Lemma sequenceM_trace {A} (P : Event → Prop) (cs : list (M A)) :
  Forall (λ c, Forall P c.1) cs → Forall P (sequenceM cs).1.
Proof.
  induction 1 as [|c cs Hc Hcs IH]; simpl; [constructor|].
  apply bind_trace; [done|]. intros a.
  apply bind_trace; [done|]. intros r. constructor.
Qed.

Lemma settleAll_trace {A} (P : Event → Prop) arrival keys
    (task : string → Async A) :
  (∀ k, Forall P (issued (task k))) →
  (∀ k, Forall P (settled (task k)).1) →
  Forall P (settleAll arrival keys task).1.
Proof.
  intros Hissued Hsettled. unfold settleAll. apply bind_trace; simpl.
  - apply Forall_forall. intros e (t & He & Ht)%list_elem_of_join.
    apply list_elem_of_fmap in Ht as (k & -> & _).
    by eapply Forall_forall in He.
  - intros _. apply sequenceM_trace, Forall_fmap, Forall_forall.
    intros k _. apply Hsettled.
Qed.

Lemma Promise_all_trace {A} (P : Event → Prop) arrival keys
    (task : string → Async A) :
  (∀ k, Forall P (issued (task k))) →
  (∀ k, Forall P (settled (task k)).1) →
  Forall P (Promise_all arrival keys task).1.
Proof.
  intros Hissued Hsettled. unfold Promise_all.
  apply bind_trace; [by apply settleAll_trace|]. intros _. constructor.
Qed.

Lemma lookups_trace w baseUrl email apiToken ticketIds :
  Forall trackerEvent
    (Promise_all (arrival w) ticketIds
       (λ pattern, getJiraIssueInfo w pattern baseUrl email apiToken)).1.
Proof.
  apply Promise_all_trace; intros k; unfold getJiraIssueInfo; simpl.
  - by repeat constructor.
  - destruct (issueResponse w k) as [msg| |[data|msg]]; simpl;
      by repeat constructor.
Qed.
(** * descriptor-chain: a shallow embedding of the chain classes

    Source files:
    - [src/lib/descriptor-chain-base.abstract.ts]  (class [DescriptorChainBase])
    - [src/lib/descriptor-chain.class.ts]          (the two classes named
      [DescriptorChain]: the stand-alone one and the one extending the base)

    Modelling conventions.
    - A JavaScript [number] used as an index is an integer, [Z].  Fractional
      numbers, [NaN] and the infinities are outside the model.
    - The array indices are the integers from 0 to 2^32 - 2; every other
      integer key names a plain property of the array object.  What [push]
      does on an array that already has the maximal length 2^32 - 1 (it
      throws a [RangeError]) is outside the model.
    - A snapshot (the type parameter [D]) is a JavaScript object: a finite map
      from property names to field values, [gmap string V].
      Object spread copies the own fields; snapshots are compared by their
      fields, not by reference.
    - [undefined] read out of an array is [None].
    - A method that returns [this] is a function from the receiver's state to
      its new state; [load], which calls the descriptor source and may throw,
      lives in a state-and-exception monad. *)

From Stdlib Require Import ZArith List Lia.
From stdpp Require Import base option list gmap strings.

Local Open Scope Z_scope.

(** ** JavaScript arrays

    An array is its indexed slots, where a slot may be a hole, together with
    the integer-keyed properties that are not array indices (the negative
    keys and the keys from 2^32 - 1 on): [a[-1] = x] and [a[4294967295] = x]
    create such a property and leave [length] alone. *)

Module JsArray.

Record t (D : Type) : Type := mk {
  items : list (option D);
  props : gmap Z D
}.
Arguments mk {D} _ _.
Arguments items {D} _.
Arguments props {D} _.

Record iterator : Type := mkIterator {
  nextIndex : nat;
  exhausted : bool
}.

Section Ops.
Context {D : Type}.
Implicit Types (a : t D) (d : D) (i : Z).

(** [new Array<D>()] *)
Definition empty : t D := mk [] ∅.

(** [a.length] *)
Definition length a : Z := Z.of_nat (List.length (items a)).

(** An array has at most [maxLength] slots: the array indices are the
    integers [i] with [0 <= i < maxLength]. *)
Definition maxLength : Z := 4294967295.

(** [a[i]] as an r-value: the slot [i] below [length]; [undefined] at any
    other array index; the property [i] at a key that is no array index.
    (For an array within the maximal length the first test implies the
    second.) *)
Definition get a i : option D :=
  if decide (0 <= i < length a) then default None (items a !! Z.to_nat i)
  else if decide (0 <= i < maxLength) then None
  else props a !! i.

(** [a[i] = d]: below [length] the slot is overwritten; at any other array
    index the array grows to length [i + 1], with holes in between; at a key
    that is no array index a property is written and [length] is kept. *)
Definition put a i d : t D :=
  if decide (0 <= i < length a) then
    mk (<[Z.to_nat i := Some d]> (items a)) (props a)
  else if decide (0 <= i < maxLength) then
    mk (items a
          ++ replicate (Z.to_nat i - List.length (items a)) None ++ [Some d])
       (props a)
  else mk (items a) (<[i := d]> (props a)).

(** [a.push(d)] *)
Definition push a d : t D := mk (items a ++ [Some d]) (props a).

(** [a.length = 0] *)
Definition truncate a : t D := mk [] (props a).

(** [a.splice(start, deleteCount)]: the removed slots and the array left. *)
Definition actualStart a (start : Z) : nat :=
  if decide (start < 0) then Z.to_nat (Z.max (length a + start) 0)
  else Z.to_nat (Z.min start (length a)).

Definition actualDeleteCount a (start deleteCount : Z) : nat :=
  Z.to_nat (Z.min (Z.max deleteCount 0)
                  (length a - Z.of_nat (actualStart a start))).

Definition splice a (start deleteCount : Z) : list (option D) * t D :=
  let s := actualStart a start in
  let k := actualDeleteCount a start deleteCount in
  (take k (drop s (items a)),
   mk (take s (items a) ++ drop (s + k) (items a)) (props a)).

(** Array iterators ([a.values()], [a.entries()]).  An iterator keeps a
    reference to the array, so every step reads the array as it is then. *)
Definition start : iterator := mkIterator 0 false.

Definition step {R : Type} (kind : Z -> option D -> R) a (it : iterator)
  : option R * iterator :=
  if exhausted it then (None, it)
  else if decide (List.length (items a) <= nextIndex it)%nat
       then (None, mkIterator (nextIndex it) true)
       else (Some (kind (Z.of_nat (nextIndex it))
                        (default None (items a !! nextIndex it))),
             mkIterator (S (nextIndex it)) false).

Definition valueKind (_ : Z) (v : option D) : option D := v.
Definition entryKind (i : Z) (v : option D) : Z * option D := (i, v).

End Ops.

(** Calling [next()] up to [fuel] times, stopping at the first [done]
    result: the values produced and the iterator left. *)
Fixpoint drain {R : Type} (next : iterator -> option R * iterator)
    (fuel : nat) (it : iterator) : list R * iterator :=
  match fuel with
  | O => ([], it)
  | S fuel' =>
      match next it with
      | (None, it') => ([], it')
      | (Some r, it') =>
          let '(rs, it'') := drain next fuel' it' in (r :: rs, it'')
      end
  end.

End JsArray.

(** ** Snapshots, errors and the descriptor source *)

(** A snapshot is an object; [V] is the type of its field values. *)
Abbreviation Snapshot V := (gmap string V) (only parsing).

(** [{...a, ...b}]: the own fields of [a], then those of [b] on top of them.
    Spreading [undefined] contributes nothing. *)
Definition spread {V : Type} (target : Snapshot V) (src : option (Snapshot V))
  : Snapshot V :=
  match src with
  | Some s => s ∪ target
  | None => target
  end.

(** [new Error(message)] *)
Record Error : Type := mkError { message : string }.

Inductive Completion (A : Type) : Type :=
| Normal (value : A)
| Throw (e : Error).
Arguments Normal {A} _.
Arguments Throw {A} _.
(** [Number.prototype.toString] in radix 10: with [k] digits [ds] and the
    decimal point after the [n]-th of them, the value is written in
    positional notation when [-6 < n <= 21] and with an exponent otherwise. *)
Definition numberToString (x : number) : string :=
  if (mantissa x =? 0)%Z then "0"
  else
    let '(s, e) := stripZeros (Z.to_nat (Z.log2 (Z.abs (mantissa x)))) (Z.abs (mantissa x)) (exponent x) in
    let ds := numeral s in
    let k := Z.of_nat (String.length ds) in
    let n := (k + e)%Z in
    let body :=
      if ((k <=? n) && (n <=? 21))%Z then ds ++ zeros (Z.to_nat (n - k))
      else if ((0 <? n) && (n <=? 21))%Z then
        sliceTo (Z.to_nat n) ds ++ "." ++ dropString (Z.to_nat n) ds
      else if ((-6 <? n) && (n <=? 0))%Z then "0." ++ zeros (Z.to_nat (- n)) ++ ds
      else
        let mant := if (k =? 1)%Z then ds else sliceTo 1 ds ++ "." ++ dropString 1 ds in
        mant ++ "e" ++ (if (n - 1 <? 0)%Z then "-" else "+") ++ numeral (Z.abs (n - 1)) in
    if (mantissa x <? 0)%Z then "-" ++ body else body.

(** *** Dates *)

Local Open Scope Z_scope.

(** A Date object holds a time value, or NaN (the Invalid Date). *)
Inductive Date := TimeValue (t : Z) | InvalidDate.

Definition msPerDay : Z := 86400000.
Definition maxTime : Z := 8640000000000000.

(** The time values a Date can hold. *)
Definition validTime (t : Z) : Prop := - maxTime <= t <= maxTime.

Definition validDate (d : Date) : Prop :=
  match d with
  | TimeValue t => validTime t
  | InvalidDate => False
  end.

Definition TimeClip (t : Z) : Date :=
  if Z.abs t <=? maxTime then TimeValue t else InvalidDate.

Definition Day (t : Z) : Z := t / msPerDay.
Definition TimeWithinDay (t : Z) : Z := t mod msPerDay.

Definition DayFromYear (y : Z) : Z :=
  365 * (y - 1970) + (y - 1969) / 4 - (y - 1901) / 100 + (y - 1601) / 400.

Definition DaysInYear (y : Z) : Z := DayFromYear (y + 1) - DayFromYear y.

Definition InLeapYear (y : Z) : Z := if DaysInYear y =? 366 then 1 else 0.

(** The year of day [d]: the largest [y] with [DayFromYear y <= d], found
    from an estimate that is off by at most one. *)
Definition YearFromDay (d : Z) : Z :=
  let y0 := 400 * d / 146097 + 1970 in
  if d <? DayFromYear y0 then y0 - 1
  else if DayFromYear (y0 + 1) <=? d then y0 + 1
  else y0.

(** The first day of month [m] (counted from 0) within its year. *)
Definition monthStart (m leap : Z) : Z :=
  match m with
  | 0 => 0 | 1 => 31 | 2 => 59 + leap | 3 => 90 + leap | 4 => 120 + leap
  | 5 => 151 + leap | 6 => 181 + leap | 7 => 212 + leap | 8 => 243 + leap
  | 9 => 273 + leap | 10 => 304 + leap | _ => 334 + leap
  end.

Definition MonthFromDayInYear (diy leap : Z) : Z :=
  if diy <? 31 then 0
  else if diy <? 59 + leap then 1
  else if diy <? 90 + leap then 2
  else if diy <? 120 + leap then 3
  else if diy <? 151 + leap then 4
  else if diy <? 181 + leap then 5
  else if diy <? 212 + leap then 6
  else if diy <? 243 + leap then 7
  else if diy <? 273 + leap then 8
  else if diy <? 304 + leap then 9
  else if diy <? 334 + leap then 10
  else 11.

Definition MakeDay (y m d : Z) : Z :=
  DayFromYear y + monthStart m (InLeapYear y) + d - 1.

(** The date-time string of a time value: four digits of year, or a sign
    and six digits outside 0..9999. *)
Definition isoOfTime (t : Z) : string :=
  let day := Day t in
  let tod := TimeWithinDay t in
  let y := YearFromDay day in
  let leap := InLeapYear y in
  let diy := day - DayFromYear y in
  let m := MonthFromDayInYear diy leap in
  let dt := diy - monthStart m leap + 1 in
  let year :=
    if (0 <=? y) && (y <=? 9999) then pad 4 y
    else (if y <? 0 then "-" else "+") ++ pad 6 (Z.abs y) in
  year ++ "-" ++ pad 2 (m + 1) ++ "-" ++ pad 2 dt ++ "T" ++
  pad 2 (tod / 3600000) ++ ":" ++ pad 2 (tod / 60000 mod 60) ++ ":" ++
  pad 2 (tod / 1000 mod 60) ++ "." ++ pad 3 (tod mod 1000) ++ "Z".

(** [Date.prototype.toISOString]; [None] is the RangeError thrown for the
    Invalid Date. *)
Definition toISOString (d : Date) : option string :=
  match d with
  | TimeValue t => Some (isoOfTime t)
  | InvalidDate => None
  end.

(** Reading the date-time strings back. *)
Fixpoint readDigits (w : nat) (acc : Z) (s : string) : option (Z * string) :=
  match w with
  | O => Some (acc, s)
  | S w' =>
      match s with
      | String c r =>
          match digitVal c with
          | Some d => readDigits w' (10 * acc + d) r
          | None => None
          end
      | EmptyString => None
      end
  end.

Definition expect (c : ascii) (s : string) : option string :=
  match s with
  | String c' r => if Ascii.eqb c c' then Some r else None
  | EmptyString => None
  end.

Definition readYear (s : string) : option (Z * string) :=
  match s with
  | String "+" r => readDigits 6 0 r
  | String "-" r =>
      '(y, r') ← readDigits 6 0 r;
      if y =? 0 then None else Some (- y, r')
  | _ => readDigits 4 0 s
  end.

(** [new Date(s)] for a string in the complete date-time form with
    milliseconds and the UTC designator, the form [toISOString] writes.
    Every other string gives the Invalid Date here; the shorter and the
    legacy forms that engines also accept are never written by the program. *)
Definition parseISO (s : string) : Date :=
  let parsed :=
    '(y, s) ← readYear s;
    s ← expect "-" s;
    '(mo, s) ← readDigits 2 0 s;
    s ← expect "-" s;
    '(d, s) ← readDigits 2 0 s;
    s ← expect "T" s;
    '(h, s) ← readDigits 2 0 s;
    s ← expect ":" s;
    '(mi, s) ← readDigits 2 0 s;
    s ← expect ":" s;
    '(sec, s) ← readDigits 2 0 s;
    s ← expect "." s;
    '(ms, s) ← readDigits 3 0 s;
    s ← expect "Z" s;
    if negb (String.eqb s "") then None
    else if negb ((1 <=? mo) && (mo <=? 12) && (1 <=? d) && (d <=? 31)) then None
    else if negb ((h <=? 23) && (mi <=? 59) && (sec <=? 59)) then None
    else Some (MakeDay y (mo - 1) d * msPerDay
               + h * 3600000 + mi * 60000 + sec * 1000 + ms) in
  match parsed with
  | Some t => TimeClip t
  | None => InvalidDate
  end.

Local Close Scope Z_scope.

(** *** JSON texts *)

(** The values [JSON.stringify] serialises.  A property whose value is
    [undefined] is not written, so it is simply left out of [JObj]. *)
Inductive JSON :=
| JNull
| JBool (b : bool)
| JNum (n : number)
| JStr (s : string)
| JArr (items : list JSON)
| JObj (fields : list (string * JSON)).

Definition hexChar (d : nat) : ascii :=
  if (d <? 10)%nat then ascii_of_nat (48 + d) else ascii_of_nat (87 + d).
· · · ·
## Try it
All lines above from the one with "else if diy <? 151 + leap then 4" to the one with "pad 2 (tod / 1000", inclusive, should be copied exactly, and no other lines.

## Response area
  else if diy <? 151 + leap then 4
  else if diy <? 181 + leap then 5
  else if diy <? 212 + leap then 6
  else if diy <? 243 + leap then 7
  else if diy <? 273 + leap then 8
  else if diy <? 304 + leap then 9
  else if diy <? 334 + leap then 10
  else 11.

Definition MakeDay (y m d : Z) : Z :=
  DayFromYear y + monthStart m (InLeapYear y) + d - 1.

(** The date-time string of a time value: four digits of year, or a sign
    and six digits outside 0..9999. *)
Definition isoOfTime (t : Z) : string :=
  let day := Day t in
  let tod := TimeWithinDay t in
  let y := YearFromDay day in
  let leap := InLeapYear y in
  let diy := day - DayFromYear y in
  let m := MonthFromDayInYear diy leap in
  let dt := diy - monthStart m leap + 1 in
  let year :=
    if (0 <=? y) && (y <=? 9999) then pad 4 y
    else (if y <? 0 then "-" else "+") ++ pad 6 (Z.abs y) in
  year ++ "-" ++ pad 2 (m + 1) ++ "-" ++ pad 2 dt ++ "T" ++
  pad 2 (tod / 3600000) ++ ":" ++ pad 2 (tod / 60000 mod 60) ++ ":" ++
  pad 2 (tod / 1000 mod 60) ++ "." ++ pad 3 (tod mod 1000) ++ "Z".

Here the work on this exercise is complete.